**The data:**
Lemma hoare_chainload (esp : Volume) (path : list Z) (c : bool) :
  hoare (known True) (chainload_efi env esp path c) (fun _ _ => True).
Proof.
  unfold chainload_efi. eapply hoare_skip; [apply _|apply hoare_try|]. intros b.
  eapply hoare_bind; [apply _|by apply hoare_act|]. intros ?.
  eapply hoare_skip; [apply _| |intros _].
  { instantiate (1 := fun _ _ => True).
    destruct (measure_kernel (env_tpm env) b); (eapply hoare_weaken; [apply hoare_trust|done|done]). }
  eapply hoare_bind; [apply _|apply hoare_load_image; apply _|]. intros h.
  eapply hoare_bind; [apply _|apply hoare_trust|]. intros ?.
  eapply hoare_skip; [apply _|apply hoare_flush_unless|]. intros _.
  eapply hoare_weaken; [apply hoare_firmware_start| |done].
  intros tr [[[_ Hm] Hl] Ht]. split; [split|done]; [done|].
  eexists. split; [exact Ht|]. split; [done|]. split; [done|by right].
Qed.

Lemma hoare_uki (esp : Volume) (path options : list Z) (c : bool) :
  hoare (known True) (boot_uki env esp path options p c sb) (fun _ _ => True).
Proof.
  unfold boot_uki. eapply hoare_skip; [apply _|apply hoare_try|]. intros b.
  apply hoare_measure_verify. intros [vb|]; [|apply hoare_fail]. apply hoare_route_plain.
Qed.

Lemma hoare_read_logged (v : Volume) (i : Z) (path : list Z) :
  hoare (known True) (read_logged v i path) (fun _ _ => True).
Proof.
  unfold read_logged. skip_log. eapply hoare_skip; [apply _|apply hoare_try|]. intros b.
  skip_log. by apply hoare_ret.
Qed.

Lemma hoare_acquire (esp : Volume) (extras : list Volume) (path : list Z) (c : bool) :
  hoare (known True) (acquire_kernel env esp extras path c) (fun _ _ => True).
Proof.
  unfold acquire_kernel. destruct (exists_with_boot_fallback esp path); [apply hoare_read_logged|].
  destruct (find_on_extras 0 extras path) as [[[i v] r]|]; [apply hoare_read_logged|].
  skip_log. apply hoare_fail.
Qed.

Lemma hoare_gather (P : list action -> Prop) `{!Mono P} (esp : Volume) (extras : list Volume) (paths : list (list Z)) :
  hoare P (gather_initrds esp extras paths) (fun _ _ => True).
Proof.
  induction paths as [|path paths IH]; simpl; [by apply hoare_ret|].
  destruct (exists_with_boot_fallback esp path).
  - eapply hoare_skip; [apply _|apply hoare_try|]. intros d.
    eapply hoare_skip; [apply _|apply IH|]. intros m. by apply hoare_ret.
  - destruct (find_on_extras 0 extras path) as [[[i v] r]|]; [|apply IH].
    eapply hoare_skip; [apply _|apply hoare_try|]. intros d.
    eapply hoare_skip; [apply _|apply IH|]. intros m. by apply hoare_ret.
Qed.

Lemma hoare_register (P : list action -> Prop) (b : list Z) : hoare P (register_initrd env b) (fun _ _ => True).
Proof.
  unfold register_initrd. destruct (env_register_initrd env b); [|by apply hoare_ret].
  eapply hoare_weaken; [by apply hoare_act|done|done].
Qed.

Lemma hoare_linux (esp : Volume) (extras : list Volume) (kernel : list Z) (initrds : list (list Z))
    (options : list Z) (c : bool) :
  hoare (known True) (boot_linux env esp extras kernel initrds options p c sb) (fun _ _ => True).
Proof.
  unfold boot_linux. skip_log. eapply hoare_skip; [apply _|apply hoare_acquire|]. intros [b tag]. skip_log.
  apply hoare_measure_verify. intros [vb|]; [|apply hoare_fail].
  pose proof (mono_accepted b (Some vb)) as Hmono.
  eapply hoare_skip; [apply _| |intros _].
  { instantiate (1 := fun _ _ => True). destruct initrds; [by apply hoare_ret|].
    eapply hoare_skip; [apply _|apply hoare_gather; apply _|]. intros i. apply hoare_register. }
  apply hoare_route with (native := fun m => or_else m _). intros m. apply hoare_fallback.
Qed.

Lemma hoare_iso_resolved (iso : Volume) (label kernel : list Z) (initrds : list (list Z)) (options : list Z) (c : bool) :
  hoare (known True) (iso_boot_resolved env iso label kernel initrds options p c sb) (fun _ _ => True).
Proof.
  unfold iso_boot_resolved. eapply hoare_skip; [apply _|apply hoare_try|]. intros b. skip_log.
  apply hoare_measure_verify. intros [vb|]; [|apply hoare_fail].
  pose proof (mono_accepted b (Some vb)) as Hmono.
  eapply hoare_skip; [apply _| |intros _].
  { instantiate (1 := fun _ _ => True). destruct (is_empty _); [by apply hoare_ret|apply hoare_register]. }
  apply hoare_route with (native := fun m => or_else m _). intros m. apply hoare_fallback.
Qed.

Lemma hoare_recipe (iso : Volume) (template : DistroRecipe -> list Z) (iso_path label source log_label : list Z) (c : bool) :
  hoare (known True) (boot_by_recipe env iso template iso_path label source log_label p c sb) (fun _ _ => True).
Proof.
  unfold boot_by_recipe. destruct (fingerprint _); [|apply hoare_fail].
  destruct (resolve_recipe iso d) as [[k ins]|]; [|apply hoare_fail]. skip_log. apply hoare_iso_resolved.
Qed.

End safety.

(** Sharing the backend changes nothing a start is justified by. *)
Lemma hoare_holding {A : Type} (env : Env) (p : Policy) (sb : SecureBootState) (i : nat) (P : list action -> Prop) (m : M A)
    (Q : A -> list action -> Prop) :
  hoareI (holding_env i env) p sb calm P m Q -> hoareI env p sb calm P m Q.
Proof. by destruct i. Qed.

Section dispatch.
Context (env : Env) (p : Policy) (sb : SecureBootState).

#[local] Notation hoare := (hoareI env p sb calm).

Lemma hoare_iso (esp : Volume) (rest : list Volume) (i : nat) (iso_path : list Z) (c : bool) :
  hoare (known True) (boot_iso env esp rest i iso_path p c sb) (fun _ _ => True).
Proof.
  unfold boot_iso. eapply hoare_skip; [apply _| |intros holding].
  { instantiate (1 := fun _ _ => True). destruct i as [|i]; [by apply hoare_ret|].
    destruct (rest !! i); [by apply hoare_ret|apply hoare_fail]. }
  cbv zeta. apply (hoare_holding env p sb i). set (env' := holding_env i env).
  eapply hoare_skip; [apply _| |intros path].
  { instantiate (1 := fun _ _ => True). destruct (path_from_str iso_path); [by apply hoare_ret|apply hoare_fail..]. }
  eapply hoare_skip; [apply _|apply hoare_try|]. intros iso. skip_log.
  destruct (vol_read iso LOOPBACK_CFG); [|apply hoare_recipe|by apply hoare_stop].
  destruct (parse_first_menuentry _ _); [apply hoare_iso_resolved|apply hoare_recipe].
Qed.

Lemma hoare_optical (handle : Z) (label : list Z) (c : bool) :
  hoare (known True) (boot_iso_optical env handle label p c sb) (fun _ _ => True).
Proof.
  unfold boot_iso_optical. eapply hoare_skip; [apply _|apply hoare_try|]. intros iso. skip_log. apply hoare_recipe.
Qed.

Lemma hoare_boot_entry (volumes : list Volume) (entry : BootEntry) (c : bool) :
  hoare (known True) (boot_entry env volumes entry p c sb) (fun _ _ => True).
Proof.
  unfold boot_entry. destruct volumes as [|esp rest]; [apply hoare_fail|].
  destruct (be_kind entry) as [path|path options|kernel initrds options|[iso_path|handle label]].
  - apply hoare_chainload.
  - apply hoare_uki.
  - apply hoare_linux.
  - apply hoare_iso.
  - apply hoare_optical.
Qed.
End dispatch.

(** The trace of a whole boot attempt. *)
Definition boot_trace (env : Env) (volumes : list Volume) (entry : BootEntry) (p : Policy) (c : bool)
    (sb : SecureBootState) (log : TrustLog) (disk : LogFiles) (ov : Override) : list action :=
  bs_trace (boot_entry env volumes entry p c sb (mkBState log disk ov [])).2.

Lemma boot_trace_ok (env : Env) (volumes : list Volume) (entry : BootEntry) (p : Policy) (c : bool)
    (sb : SecureBootState) (log : TrustLog) (disk : LogFiles) (ov : Override) :
  calm ov -> trace_ok env p sb (boot_trace env volumes entry p c sb log disk ov).
Proof.
  intros Ho. destruct (hoare_boot_entry env p sb volumes entry c (mkBState log disk ov [])) as [H _];
    [|done..|exact H]. intros pre a post E. by destruct pre.
Qed.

**Task details:**
The answer must consist of every line from the entries that holds the string "rest".

**Written solution:**
Lemma hoare_iso (esp : Volume) (rest : list Volume) (i : nat) (iso_path : list Z) (c : bool) :
  hoare (known True) (boot_iso env esp rest i iso_path p c sb) (fun _ _ => True).
    destruct (rest !! i); [by apply hoare_ret|apply hoare_fail]. }
  unfold boot_entry. destruct volumes as [|esp rest]; [apply hoare_fail|].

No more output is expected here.